Electrochemical and theoretical analysis of the reactivity of shikonin derivatives: dissociative electron transfer in esterified compounds

Abstract

An electrochemical and theoretical analysis of a series of shikonin derivatives in aprotic media is presented. Results showed that the first electrochemical reduction signal is a reversible monoelectronic transfer, generating a stable semiquinone intermediate; the corresponding E⁰_I values were correlated with calculated values of electroaccepting power (ω⁺) and adiabatic electron affinities (A_Ad), obtained with BH and HLYP/6-311++G(2d,2p) and considering the solvent effect, revealing the influence of intramolecular hydrogen bonding and the substituting group at position C-2 in the experimental reduction potential.

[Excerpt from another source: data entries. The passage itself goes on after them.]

(* ===== verification/Proc.v ===== *)
(** Process control of schedule/process/proc.c: process control blocks, fork,
    exit, wait, the copies of address spaces, and the switch to a process. *)

From S2P Require Import Prelude Machine DList Str Pmm Paging Ports Swap Malloc Vmm Pid.

Local Open Scope Z_scope.

(** * Constants and structures of include/proc.h and include/idt.h *)
Definition MAX_PROCESS : Z := 4096.
Definition KTHREAD_STACK_PAGE : Z := 2.
Definition TASK_READY : Z := 0.
Definition TASK_SLEEPING : Z := 1.
Definition TASK_RUNNABLE : Z := 2.
Definition TASK_ZOMBIE : Z := 3.
Definition NOT_WT : Z := 0.
Definition WT_CHILD : Z := 1.

(** [struct pcb_t]; [context] is [eip ebx ecx edx esi edi ebp esp]. *)
Definition sizeof_pcb : Z := 92.
Definition sizeof_context : Z := 32.
Definition pcb_state (p : Z) : Z := p.
Definition pcb_pid (p : Z) : Z := p + 4.
Definition pcb_start_stack (p : Z) : Z := p + 8.
Definition pcb_parent (p : Z) : Z := p + 12.
Definition pcb_mm (p : Z) : Z := p + 16.
Definition pcb_backup_pde (p : Z) : Z := p + 20.
Definition pcb_context (p : Z) : Z := p + 24.
Definition pcb_context_eip (p : Z) : Z := p + 24.
Definition pcb_context_esp (p : Z) : Z := p + 52.
Definition pcb_frame (p : Z) : Z := p + 56.
Definition pcb_waitstate (p : Z) : Z := p + 60.
Definition pcb_cptr (p : Z) : Z := p + 64.
Definition pcb_yptr (p : Z) : Z := p + 68.
Definition pcb_optr (p : Z) : Z := p + 72.
Definition pcb_node (p : Z) : Z := p + 76.
Definition pcb_semaphore_test_node (p : Z) : Z := p + 84.
Definition pcb_of_node (node : Z) : Z := w32 (node - 76).

(** [struct idtframe], sixteen words. *)
Definition sizeof_idtframe : Z := 64.
Definition frame_my_eax (f : Z) : Z := f.
Definition frame_ebx (f : Z) : Z := f + 20.
Definition frame_edx (f : Z) : Z := f + 24.
Definition frame_ecx (f : Z) : Z := f + 28.
Definition frame_eax (f : Z) : Z := f + 32.
Definition frame_eip (f : Z) : Z := f + 44.
Definition frame_cs (f : Z) : Z := f + 48.
Definition frame_eflags (f : Z) : Z := f + 52.
Definition frame_esp (f : Z) : Z := f + 56.
Definition frame_ss (f : Z) : Z := f + 60.

(** Store the words [ws] from [a] on. *)
Fixpoint store_words (a : Z) (ws : list Z) : K unit :=
  match ws with
  | [] => mret tt
  | w :: ws => store a w;; store_words (w32 (a + 4)) ws
  end.

(** [*p |= v] *)
Definition or_store (a v : Z) : K unit := w ← load a; store a (Z.lor w v).

Section Proc.
Context `{Symbols}.
Variable fuel : nat.

Definition kmalloc (size : Z) : K Z := malloc (kalloc_page fuel) fuel size.
Definition kget_pte (pde la is_create : Z) : K Z := get_pte (kalloc_page fuel) pde la is_create.
Definition kmap (pde la pa bitsign : Z) : K unit := map (kalloc_page fuel) fuel pde la pa bitsign.
Definition kunmap (pde la : Z) : K unit := unmap (kalloc_page fuel) fuel pde la.

Definition create_pcb : K Z :=
  pcb ← kmalloc sizeof_pcb;
  if pcb =? NULL then mret NULL
  else
    store (pcb_state pcb) TASK_READY;;
    store (pcb_pid pcb) (w32 (-1));;
    store (pcb_start_stack pcb) 0;;
    store (pcb_mm pcb) NULL;;
    memset (pcb_context pcb) 0 sizeof_context;;
    pd ← get k_pd;
    store (pcb_backup_pde pcb) pd;;
    store (pcb_parent pcb) NULL;;
    store (pcb_waitstate pcb) NOT_WT;;
    store (pcb_optr pcb) NULL;;
    store (pcb_cptr pcb) NULL;;
    store (pcb_yptr pcb) NULL;;
    mret pcb.

Definition wakeup_process (pcb : Z) : K unit := store (pcb_state pcb) TASK_RUNNABLE.

Definition set_kthread_stack (pcb offset : Z) : K Z :=
  pages ← kalloc_page fuel KTHREAD_STACK_PAGE;
  if pages =? NULL then mret (-1)
  else
    la ← pg_to_addr_la pages;
    store (pcb_start_stack pcb) (la + KTHREAD_STACK_PAGE * PAGE_SIZE)%w;;
    st ← load (pcb_start_stack pcb);
    store (pcb_start_stack pcb) (st - 4)%w;;
    when (negb (offset =? 0))
      (st ← load (pcb_start_stack pcb); store st exit_proc_addr);;
    mret 0.

(** ** [copy_mm] *)

(** One page of an area: the new table if the tables are still shared, a new
    page, its mapping and its content. *)
Definition copy_mm_page (mm old_mm old_pte start : Z) : K unit :=
  pde ← load (mm_pde mm);
  pte ← kget_pte pde start 1;
  when (pte =? old_pte)
    (pde ← load (mm_pde mm);
     set_pte_sign (pde_at pde start) (Z.lor 0x4 0x2);;
     pde ← load (mm_pde mm);
     kget_pte pde start 1;;
     pde ← load (mm_pde mm); old_pde ← load (mm_pde old_mm);
     d ← load (pde_at pde start); o ← load (pde_at old_pde start);
     memcpy (w32 (w32 (Z.shiftl (pte_page_addr d) 12) + VERTUAL_MEM))
            (w32 (w32 (Z.shiftl (pte_page_addr o) 12) + VERTUAL_MEM)) PAGE_SIZE;;
     mret tt);;
  old_page_addr_la ← get_pg_addr_la old_pte;
  page ← kalloc_page fuel 1;
  page_addr_pa ← pg_to_addr_pa page;
  e ← load old_pte;
  let bitsign := Z.lor (Z.land (pte_sign e) 0x3) 0x4 in
  pde ← load (mm_pde mm);
  kmap pde start page_addr_pa bitsign;;
  la ← pg_to_addr_la page;
  memcpy la old_page_addr_la PAGE_SIZE;;
  mret tt.

Fixpoint copy_mm_pages (k : nat) (mm old_mm old_vma start : Z) : K unit :=
  match k with
  | O => nofuel
  | S k =>
      last ← load (vma_end old_vma);
      if start <? last then
        old_pde ← load (mm_pde old_mm);
        old_pte ← kget_pte old_pde start 0;
        if old_pte =? NULL then copy_mm_pages k mm old_mm old_vma (w32 (start + 1024 * PAGE_SIZE))
        else
          e ← load old_pte;
          when (negb (Z.land (pte_sign e) 0x1 =? 0)) (copy_mm_page mm old_mm old_pte start);;
          copy_mm_pages k mm old_mm old_vma (w32 (start + PAGE_SIZE))
      else mret tt
  end.

Fixpoint copy_mm_areas (k : nat) (mm old_mm begin : Z) : K unit :=
  match k with
  | O => nofuel
  | S k =>
      if negb (begin =? mm_node old_mm) then
        let old_vma := vma_of_node begin in
        printf "mm.....%x\n" [mm];;
        st ← load (vma_start old_vma); en ← load (vma_end old_vma);
        printf "old_vma->vmm_start:%x, old_vma->vma_end:%x\n" [st; en];;
        st ← load (vma_start old_vma); en ← load (vma_end old_vma); fl ← load (vma_flags old_vma);
        create_vma (kalloc_page fuel) fuel mm st en fl;;
        start ← load (vma_start old_vma);
        copy_mm_pages fuel mm old_mm old_vma start;;
        begin ← load (node_next begin);
        copy_mm_areas k mm old_mm begin
      else mret tt
  end.

Definition copy_mm (pcb is_share copied_mm : Z) : K Z :=
  let old_mm := copied_mm in
  if old_mm =? NULL then mret 0
  else if negb (is_share =? 0) then
    store (pcb_mm pcb) old_mm;;
    mm_num_incr old_mm;;
    pde ← load (mm_pde old_mm);
    store (pcb_backup_pde pcb) pde;;
    mret 0
  else
    mm ← kmalloc sizeof_mm;
    memcpy mm old_mm sizeof_mm;;
    on_mem (list_init (mm_node mm));;
    store (pcb_mm pcb) mm;;
    new_pde ← kalloc_page fuel 1;
    pa ← pg_to_addr_pa new_pde;
    store (mm_pde mm) pa;;
    pde ← load (mm_pde mm); old_pde ← load (mm_pde old_mm);
    memcpy pde old_pde PAGE_SIZE;;
    pde ← load (mm_pde mm);
    store (pcb_backup_pde pcb) pde;;
    begin ← load (node_next (mm_node old_mm));
    copy_mm_areas fuel mm old_mm begin;;
    mret 0.

(** ** [delete_mm] *)
Fixpoint delete_mm_pages (k : nat) (mm vma start : Z) : K unit :=
  match k with
  | O => nofuel
  | S k =>
      last ← load (vma_end vma);
      if start <? last then
        pde ← load (mm_pde mm);
        pte ← kget_pte pde start 0;
        if pte =? NULL then delete_mm_pages k mm vma (w32 (start + 1024 * PAGE_SIZE))
        else
          e ← load pte;
          when (negb (pte_page_addr e =? 0)) (pde ← load (mm_pde mm); kunmap pde start);;
          delete_mm_pages k mm vma (w32 (start + PAGE_SIZE))
      else mret tt
  end.

Fixpoint delete_mm_tables (k : nat) (mm vma start : Z) : K unit :=
  match k with
  | O => nofuel
  | S k =>
      last ← load (vma_end vma);
      if start <? last then
        pde ← load (mm_pde mm);
        d ← load (pde_at pde start);
        when (negb (Z.land (pte_sign d) 0x1 =? 0))
          (pages ← get k_pages;
           free_page fuel (page_add pages (pte_page_addr d)) 1;;
           pde ← load (mm_pde mm);
           set_pte_page_addr (pde_at pde start) 0);;
        delete_mm_tables k mm vma (w32 (start + PAGE_SIZE))
      else mret tt
  end.

Fixpoint delete_mm_areas (k : nat) (mm begin : Z) : K unit :=
  match k with
  | O => nofuel
  | S k =>
      if negb (begin =? mm_node mm) then
        let vma := vma_of_node begin in
        start ← load (vma_start vma);
        delete_mm_pages fuel mm vma start;;
        start ← load (vma_start vma);
        delete_mm_tables fuel mm vma (start - start mod (1024 * PAGE_SIZE));;
        begin ← load (node_next begin);
        delete_mm_areas k mm begin
      else mret tt
  end.

Fixpoint delete_mm_vmas (k : nat) (mm vma_begin : Z) : K unit :=
  match k with
  | O => nofuel
  | S k =>
      if negb (vma_begin =? mm_node mm) then
        let temp := vma_begin in
        vma_begin ← load (node_next vma_begin);
        on_mem (list_delete temp);;
        free (vma_of_node temp);;
        delete_mm_vmas k mm vma_begin
      else mret tt
  end.

Definition delete_mm (mm : Z) : K unit :=
  if mm =? NULL then mret tt
  else
    n ← load (mm_num mm);
    store (mm_num mm) (n - 1)%w;;
    pd ← get k_pd;
    emit (EvCr3 pd);;
    n ← load (mm_num mm);
    when (n =? 0)
      (begin ← load (node_next (mm_node mm));
       delete_mm_areas fuel mm begin;;
       pde ← load (mm_pde mm);
       pg ← la_addr_to_pg pde;
       free_page fuel pg 1;;
       vma_begin ← load (node_next (mm_node mm));
       delete_mm_vmas fuel mm vma_begin;;
       free mm).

For the second reduction step, esterified compounds isobutyryl and isovalerylshikonin presented a coupled chemical reaction following dianion formation. Analysis of the variation of the dimensionless cathodic peak potential values (ξ_p) as a function of the scan rate (v) functions and complementary experiments in benzonitrile suggested that this process follows a dissociative electron transfer, in which the rate of heterogeneous electron transfer is slow (∼0.2 cm s⁻¹), and the rate constant of the chemical process is at least 10⁵ larger.